Texas Children’s Hospital reached a notable settlement tied to billing for gender-affirming care and the creation of a detransition clinic. This page breaks down the settlement terms, who’s affected, how it fits into the wider policy debate, and what it means for minors seeking care today, plus where state bans stand. Below are focused FAQs designed to answer the most common questions you’re likely to search for right now.
The settlement includes a $10 million payment to Medicaid and the creation of a five-year detransition clinic to provide free care to transgender patients. Additionally, five doctors will be fired or lose privileges. The agreement resolves allegations tied to billing for gender-transition care and signals a shift toward new oversight and patient-care resources.
The five-year detransition clinic is meant to provide ongoing care for patients who may reconsider or modify gender-affirming treatment. This aspect intersects with ongoing policy debates about access to gender-affirming care, the quality and consistency of treatment, and the availability of support services as state laws and court rulings influence what care can be offered to minors and adults.
The agreement targets patients billed for gender-transition care, with a focus on ensuring services are provided through the new detransition clinic. The clinic is intended to offer free care for transgender patients over its five-year term, while the hospital redirects resources toward patient care and program improvement. The settlement also removes certain providers from privileges as part of the resolution.

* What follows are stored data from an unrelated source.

(** No object path has a dash, for any native path at all. *)
Lemma object_path_without_dash path :
  string_mem "-" (compute_object_path path) = false.
Proof.
  destruct (names_a_device path) eqn:H.
  - destruct (basename_segment path H) as (b & S & E).
    unfold compute_object_path, compute_object_path_from_basename.
    rewrite E, (basename_of_segment b S), string_map_of_list.
    rewrite (build_under_sources _ (segment_after_loop b S)), string_mem_app.
    rewrite <- string_map_of_list, no_dash_after_loop; reflexivity.
  - unfold compute_object_path.
    destruct (basename_without_name path H) as [-> | ->]; reflexivity.
Qed.

(** C4.  The object path of a native path that names a device is
    "/sources/" followed by the last segment of the native path with every
    '-' turned into '_'.  It has no '-', and two native paths with the same
    last segment get the same object path. *)
Theorem object_path_derivation native_path :
  names_a_device native_path = true ->
  compute_object_path native_path
  = "/sources/" ++ string_map dash_to_underscore (g_path_get_basename native_path) /\
  string_mem "-" (compute_object_path native_path) = false /\
  forall other,
    g_path_get_basename other = g_path_get_basename native_path ->
    compute_object_path other = compute_object_path native_path.
Proof.
  intros H; split; [| split].
  - destruct (basename_segment native_path H) as (b & S & E).
    unfold compute_object_path, compute_object_path_from_basename.
    rewrite E, (basename_of_segment b S), string_map_of_list.
    apply build_under_sources, segment_after_loop, S.
  - apply object_path_without_dash.
  - intros other E; unfold compute_object_path; now rewrite E.
Qed.
Lemma handlers_nonempty (h : Handler) (text : str) (context : gmap (list N) pyval) :
  In h HANDLERS -> h text context <> [].
Proof.
  unfold HANDLERS. cbn [In].
  intros [<- | [<- | [<- | [<- | [<- | [<- | [<- | []]]]]]]];
    unfold handle_network_issue, handle_account_query, handle_symptom_check,
      handle_book_appointment, handle_greeting, handle_thanks, handle_fallback;
    repeat (match goal with
            | |- context [if re_search ?r ?t then _ else _] =>
                destruct (re_search r t)
            end);
    discriminate.
Qed.

Lemma handlers_ignore_context (h : Handler) (text : str) (c1 c2 : gmap (list N) pyval) :
  In h HANDLERS -> h text c1 = h text c2.
Proof.
  unfold HANDLERS. cbn [In].
  intros [<- | [<- | [<- | [<- | [<- | [<- | [<- | []]]]]]]]; reflexivity.
Qed.

End HandlerFacts.

(** ** Text on which two character tables agree

    Stripping and searching look at the tables only at the characters of
    the subject, so two tables that agree there give the same result. *)

Section Agreement.

Variables (f g : N -> bool) (P : N -> Prop).

Hypothesis agree : forall c, P c -> f c = g c.

Lemma lstrip_with_Forall (sp : N -> bool) (s : list N) :
  Forall P s -> Forall P (lstrip_with sp s).
Proof.
  induction 1 as [| c s Hc Hs IH]; cbn; [constructor |].
  destruct (sp c); [exact IH | constructor; assumption].
Qed.

Lemma lstrip_with_ext (s : list N) :
  Forall P s -> lstrip_with f s = lstrip_with g s.
Proof.
  induction 1 as [| c s Hc Hs IH]; cbn; [reflexivity |].
  rewrite (agree c Hc), IH. reflexivity.
Qed.

Lemma strip_with_Forall (sp : N -> bool) (s : list N) :
  Forall P s -> Forall P (strip_with sp s).
Proof.
  intros H. unfold strip_with.
  apply Forall_rev, lstrip_with_Forall, Forall_rev, lstrip_with_Forall, H.
Qed.

Lemma strip_with_ext (s : list N) :
  Forall P s -> strip_with f s = strip_with g s.
Proof.
  intros H. unfold strip_with.
  rewrite (lstrip_with_ext s H).
  rewrite (lstrip_with_ext (rev (lstrip_with g s))); [reflexivity |].
  apply Forall_rev, lstrip_with_Forall, H.
Qed.

Lemma at_boundary_ext (p : position) :
  (pos_ok P) p -> at_boundary f p = at_boundary g p.
Proof.
  destruct p as [[c |] [| x s]]; intros [H1 H2]; unfold at_boundary; cbn in *;
    repeat match goal with
           | H : Forall P (_ :: _) |- _ => inversion H; subst; clear H
           end;
    repeat match goal with
           | H : P ?c |- _ => rewrite (agree c H); clear H
           end; reflexivity.
Qed.
(** The state a stale descriptor's initialisation ends in, written out:
    [l] is the chain of [cls] and [cd] its descriptor. *)
Definition initialized_state (st : state) (cls : positive) (cd : prte_class_t)
    (l : list positive) : state :=
  let cs := ctors (descs st) l in
  let ds := dtors (descs st) l in
  let b := fresh (dom (heap st)) in
  let nc := Z.of_nat (length cs) in
  let grow := max_classes st <=? num_classes st in
  let arr := default [] (classes st)
             ++ (if grow then replicate (Z.to_nat increment) (Some NULL) else []) in
  {| descs := <[cls := initialized_class cd (prte_class_init_epoch st)
                         (Z.of_nat (length l)) b nc]> (descs st);
     heap := <[b := chain_block cs ds]> (heap st);
     mem_avail := mem_avail st - (nc + Z.of_nat (length ds) + 2)
                  - (if grow then increment else 0);
     prte_class_init_epoch := prte_class_init_epoch st;
     classes := Some (<[Z.to_nat (num_classes st) := Some (Ptr b 0)]> arr);
     num_classes := num_classes st + 1;
     max_classes := max_classes st + (if grow then increment else 0) |}.

(** The state in which [prte_class_initialize] calls [save_class]. *)
Definition pre_save_state (st : state) (cls : positive) (cd : prte_class_t)
    (l : list positive) : state :=
  let cs := ctors (descs st) l in
  let ds := dtors (descs st) l in
  let b := fresh (dom (heap st)) in
  let nc := Z.of_nat (length cs) in
  {| descs := <[cls := initialized_class cd (prte_class_init_epoch st)
                         (Z.of_nat (length l)) b nc]> (descs st);
     heap := <[b := chain_block cs ds]> (heap st);
     mem_avail := mem_avail st - (nc + Z.of_nat (length ds) + 2);
     prte_class_init_epoch := prte_class_init_epoch st;
     classes := classes st;
     num_classes := num_classes st;
     max_classes := max_classes st |}.

(** What a class declares: parent, constructor, destructor. *)
Definition decl (c : prte_class_t) : option positive * fnptr * fnptr :=
  (cls_parent c, cls_construct c, cls_destruct c).

(** The blocks the registry lists, in the order of [classes]. *)
Definition registered (st : state) : list positive :=
  omap (λ s, match s with Some (Ptr b _) => Some b | _ => None end)
       (take (Z.to_nat (num_classes st)) (default [] (classes st))).

Definition block_size (h : gmap positive block) (b : positive) : Z :=
  Z.of_nat (length (default [] (h !! b))).

Definition freed_slots (h : gmap positive block) (bs : list positive) : Z :=
  foldr (λ b z, block_size h b + z) 0 bs.

Definition next_epoch (e : Z) : Z := if INT_MAX =? e then 1 else e + 1.

(** The state [prte_class_finalize] ends in, written out. *)
Definition finalized_state (st : state) : state := {|
  descs := descs st;
  heap := foldl (λ h b, delete b h) (heap st) (registered st);
  mem_avail := mem_avail st + freed_slots (heap st) (registered st)
               + Z.of_nat (length (default [] (classes st)));
  prte_class_init_epoch := next_epoch (prte_class_init_epoch st);
  classes := None; num_classes := 0; max_classes := 0
|}.

(** The slots an initialisation asks the allocator for. *)
Definition mem_needed (st : state) (l : list positive) : Z :=
  Z.of_nat (length (ctors (descs st) l)) + Z.of_nat (length (dtors (descs st) l)) + 2
  + (if max_classes st <=? num_classes st then increment else 0).

(** The registry is consistent: the first [num_classes] slots of [classes]
    hold the bases of distinct live blocks, and the bounds are in order. *)
Definition registry_ok (st : state) : Prop :=
  1 ≤ prte_class_init_epoch st ≤ INT_MAX ∧
  match classes st with
  | None => num_classes st = 0 ∧ max_classes st = 0
  | Some arr =>
      0 ≤ num_classes st ≤ max_classes st ∧
      Z.of_nat (length arr) = max_classes st ∧
      max_classes st ≤ INT_MAX ∧
      max_classes st `mod` increment = 0 ∧
      ∃ bs : list positive,
        take (Z.to_nat (num_classes st)) arr = (λ b, Some (Ptr b 0)) <$> bs ∧
        NoDup bs ∧
        Forall (λ b, is_Some (heap st !! b)) bs
  end.

(** The states the process can be in: it starts with some descriptors and
    some memory, and calls the two operations. *)
Inductive reachable : state → Prop :=
| reach_start d avail :
    reachable (initial_state d avail)
| reach_initialize fuel st cls st' :
    reachable st →
    prte_class_initialize fuel st cls = Done st' →
    reachable st'
| reach_finalize st r st' :
    reachable st →
    prte_class_finalize st = Done (r, st') →
    reachable st'.

(** The slots the allocator could hand out if the registry were empty: the
    finalisation gives back every registered block and the [classes]
    array. *)
Definition mem_total (st : state) : Z :=
  mem_avail st + freed_slots (heap st) (registered st)
  + Z.of_nat (length (default [] (classes st))).

(** ** A three-level hierarchy [A <- B <- C], and a lone root class *)

Module Demo.
Definition A : positive := 1%positive.
Definition B : positive := 2%positive.
Definition C : positive := 3%positive.
Definition A_ctor : positive := 11%positive.
Definition B_dtor : positive := 22%positive.
Definition C_ctor : positive := 31%positive.
Definition C_dtor : positive := 32%positive.

(** Modelled from the spec: a descriptor as its declaration leaves it, before
    any initialisation: stamp 0, depth 0, no chains.  The macro that
    instantiates descriptors is in [prte_object.h], which is not part of the
    sources. *)
Definition declare (name : string) (parent : option positive)
    (ctor dtor : fnptr) : prte_class_t := {|
  cls_name := name; cls_parent := parent;
  cls_construct := ctor; cls_destruct := dtor;
  cls_initialized := 0; cls_depth := 0;
  cls_construct_array := NULL; cls_destruct_array := NULL;
  cls_sizeof := 16 |}.

Definition C_decl : prte_class_t :=
  declare "C" (Some B) (Some C_ctor) (Some C_dtor).

Definition store : gmap positive prte_class_t :=
  <[C := C_decl]>
    (<[B := declare "B" (Some A) None (Some B_dtor)]>
       (<[A := declare "A" None (Some A_ctor) None]> ∅)).

Definition chain : list positive := [C; B; A].

Definition start : state := initial_state store 1000.

(** [start] with the epoch counter at its maximum. *)
Definition maxed : state := {|
  descs := store; heap := ∅; mem_avail := 1000;
  prte_class_init_epoch := INT_MAX;
  classes := None; num_classes := 0; max_classes := 0 |}.

(** [start] after the initialisation of [C]. *)
Definition after_C : state := initialized_state start C C_decl chain.

(** The root class alone. *)
Definition root : positive := 1%positive.
Definition root_start : state :=
  initial_state {[root := prte_object_t_class 16]} 100.
End Demo.

(** A call of one of the two operations, and a sequence of calls. *)
Inductive call : Type :=
| Initialize (fuel : nat) (cls : positive)
| Finalize.

Definition do_call (c : call) (st : state) : outcome state :=
  match c with
  | Initialize fuel cls => prte_class_initialize fuel st cls
  | Finalize => '(_, st') ← prte_class_finalize st; Done st'
  end.

Fixpoint run (cs : list call) (st : state) : outcome state :=
  match cs with
  | [] => Done st
  | c :: cs' => st' ← do_call c st; run cs' st'
  end.

Definition is_initialize (c : call) : Prop :=
  match c with Initialize _ _ => True | Finalize => False end.

(** The descriptor of [a] has been initialised in the current epoch: its
    stamp is current, its depth is the length of its chain [l], and its two
    arrays are the two parts of one live block that holds the chains. *)
Definition initialized_in (st : state) (a : positive) (l : list positive) : Prop :=
  ∃ cd b,
    descs st !! a = Some cd ∧
    cls_initialized cd = prte_class_init_epoch st ∧
    cls_depth cd = Z.of_nat (length l) ∧
    cls_construct_array cd = Ptr b 0 ∧
    cls_destruct_array cd = Ptr b (Z.of_nat (length (ctors (descs st) l)) + 1) ∧
    heap st !! b = Some (chain_block (ctors (descs st) l) (dtors (descs st) l)).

Texas has enacted laws restricting gender-affirming care for minors in recent years, and the 2025 Supreme Court ruling allowed states to bar such care more broadly. The landscape remains dynamic, with ongoing legal and political debates influencing both which treatments are permitted and how they’re regulated at the state level.
The settlement followed investigations into billing codes and the provision of gender-affirming care. It signals a trend toward greater scrutiny of billing practices and the establishment of dedicated care pathways (like the detransition clinic) as part of compliance and patient safety efforts. Hospitals nationwide may scrutinize their own billing and care practices in light of these developments.
The actions come within a broader debate about gender-affirming care, minors’ rights, and state-level control over medical guidelines. State bans, federal actions, and court rulings shape how institutions deliver care, bill for services, and implement clinics that address long-term patient needs, including detransition support.
Texas Children’s Hospital was under investigation for billing practices on gender-transition treatments. The settlement was expected to end that inquiry.